§ WHAT IS REQUIRED
After locating the line that contains "s ← slice buf 208 212;" in the following entries, reproduce it and each later line exactly, including the last.
━━━━━━━━━━━━━━━━
(* ===== verification/BlockContainers.v ===== *)
(** * The blinded beacon block

    [BlindedBeaconBlock] and its body, the containers of [types/builder.go] a
    validator signs when it uses a builder, with the methods
    [types/builder_encoding.go] gives them. *)

From S2P Require Import Prelude Fastssz Hasher SszObject FixedContainers VarContainers.
#[local] Open Scope Z_scope.
#[local] Open Scope go_scope.

Module BlindedBeaconBlockBody.
Record t := mk {
  RandaoReveal : bytes;
  Eth1Data : option Eth1Data.t;
  Graffiti : bytes;
  ProposerSlashings : list (option ProposerSlashing.t);
  AttesterSlashings : list (option AttesterSlashing.t);
  Attestations : list (option Attestation.t);
  Deposits : list (option Deposit.t);
  VoluntaryExits : list (option VoluntaryExit.t);
  SyncAggregate : option SyncAggregate.t;
  ExecutionPayloadHeader : option ExecutionPayloadHeader.t;
}.
Definition zero : t := mk (zeros 96) None (zeros 32) [] [] [] [] [] None None.

Section codec.
Context `{!SSZ}.

Definition Wf (b : t) : Prop :=
  len (RandaoReveal b) = 96 ∧ ptr wf (Eth1Data b) ∧ len (Graffiti b) = 32 ∧
  wf_list 16 (ProposerSlashings b) ∧ wf_list 2 (AttesterSlashings b) ∧
  wf_list 128 (Attestations b) ∧ wf_list 16 (Deposits b) ∧ wf_list 16 (VoluntaryExits b) ∧
  ptr wf (SyncAggregate b) ∧ ptr wf (ExecutionPayloadHeader b).

Definition MarshalSSZTo (b : t) (buf : bytes) : res (t * bytes) :=
  let dst := buf in
  let offset := 384 in
  let dst := dst ++ RandaoReveal b in
  '(eth1, dst) ← marshalSSZTo (default new (Eth1Data b)) dst;
  let dst := dst ++ Graffiti b in
  let dst := WriteOffset dst offset in
  let offset := offset + len (ProposerSlashings b) * 416 in
  let dst := WriteOffset dst offset in
  '(asl, offset) ← sizes_loop (AttesterSlashings b) offset;
  let dst := WriteOffset dst offset in
  '(att, offset) ← sizes_loop (Attestations b) offset;
  let dst := WriteOffset dst offset in
  let offset := offset + len (Deposits b) * 184 in
  let dst := WriteOffset dst offset in
  let offset := offset + len (VoluntaryExits b) * 16 in
  '(sync, dst) ← marshalSSZTo (default new (SyncAggregate b)) dst;
  let dst := WriteOffset dst offset in
  '(eph, _) ← sizeSSZ (default new (ExecutionPayloadHeader b));
  if 16 <? len (ProposerSlashings b) then Err ErrListTooBig else
  '(psl, dst) ← marshal_loop (ProposerSlashings b) dst;
  if 2 <? len asl then Err ErrListTooBig else
  '(asl, dst) ← offsets_loop asl dst (4 * len asl);
  '(asl, dst) ← marshal_loop asl dst;
  if 128 <? len att then Err ErrListTooBig else
  '(att, dst) ← offsets_loop att dst (4 * len att);
  '(att, dst) ← marshal_loop att dst;
  if 16 <? len (Deposits b) then Err ErrListTooBig else
  '(dep, dst) ← marshal_loop (Deposits b) dst;
  if 16 <? len (VoluntaryExits b) then Err ErrListTooBig else
  '(exits, dst) ← marshal_loop (VoluntaryExits b) dst;
  '(eph, dst) ← marshalSSZTo eph dst;
  Ok (mk (RandaoReveal b) (Some eth1) (Graffiti b) psl asl att dep exits (Some sync)
         (Some eph), dst).

Definition UnmarshalSSZ (b : t) (buf : bytes) : res t :=
  let size := len buf in
  if size <? 384 then Err ErrSize else
  let tail := buf in
  s ← slice buf 0 96;
  let randao := copy (RandaoReveal b) s in
  s ← slice buf 96 168;
  eth1 ← unmarshalSSZ (default new (Eth1Data b)) s;
  s ← slice buf 168 200;
  let graffiti := copy (Graffiti b) s in
  s ← slice buf 200 204;
  let o3 := ReadOffset s in
  if size <? o3 then Err ErrOffset else
  if o3 <? 384 then Err ErrInvalidVariableOffset else
  s ← slice buf 204 208;
  let o4 := ReadOffset s in
  if (size <? o4) || (o4 <? o3) then Err ErrOffset else
  s ← slice buf 208 212;
  let o5 := ReadOffset s in
  if (size <? o5) || (o5 <? o4) then Err ErrOffset else
  s ← slice buf 212 216;
  let o6 := ReadOffset s in
  if (size <? o6) || (o6 <? o5) then Err ErrOffset else
  s ← slice buf 216 220;
  let o7 := ReadOffset s in
  if (size <? o7) || (o7 <? o6) then Err ErrOffset else
  s ← slice buf 220 380;
  sync ← unmarshalSSZ (default new (SyncAggregate b)) s;
  s ← slice buf 380 384;
  let o9 := ReadOffset s in
  if (size <? o9) || (o9 <? o7) then Err ErrOffset else
  buf ← slice tail o3 o4;
  psl ← unmarshal_fixed_list 416 16 buf;
  buf ← slice tail o4 o5;
  asl ← unmarshal_dynamic_list 2 buf;
  buf ← slice tail o5 o6;
  att ← unmarshal_dynamic_list 128 buf;
  buf ← slice tail o6 o7;
  dep ← unmarshal_fixed_list 184 16 buf;
  buf ← slice tail o7 o9;
  exits ← unmarshal_fixed_list 16 16 buf;
  buf ← slice_from tail o9;
  eph ← unmarshalSSZ (default new (ExecutionPayloadHeader b)) buf;
  Ok (mk randao (Some eth1) graffiti psl asl att dep exits (Some sync) (Some eph)).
━━━━━━━━━━━━━━━━
§ SOLUTION TO THE EXERCISE
  s ← slice buf 208 212;
  let o5 := ReadOffset s in
  if (size <? o5) || (o5 <? o4) then Err ErrOffset else
  s ← slice buf 212 216;
  let o6 := ReadOffset s in
  if (size <? o6) || (o6 <? o5) then Err ErrOffset else
  s ← slice buf 216 220;
  let o7 := ReadOffset s in
  if (size <? o7) || (o7 <? o6) then Err ErrOffset else
  s ← slice buf 220 380;
  sync ← unmarshalSSZ (default new (SyncAggregate b)) s;
  s ← slice buf 380 384;
  let o9 := ReadOffset s in
  if (size <? o9) || (o9 <? o7) then Err ErrOffset else
  buf ← slice tail o3 o4;
  psl ← unmarshal_fixed_list 416 16 buf;
  buf ← slice tail o4 o5;
  asl ← unmarshal_dynamic_list 2 buf;
  buf ← slice tail o5 o6;
  att ← unmarshal_dynamic_list 128 buf;
  buf ← slice tail o6 o7;
  dep ← unmarshal_fixed_list 184 16 buf;
  buf ← slice tail o7 o9;
  exits ← unmarshal_fixed_list 16 16 buf;
  buf ← slice_from tail o9;
  eph ← unmarshalSSZ (default new (ExecutionPayloadHeader b)) buf;
  Ok (mk randao (Some eth1) graffiti psl asl att dep exits (Some sync) (Some eph)).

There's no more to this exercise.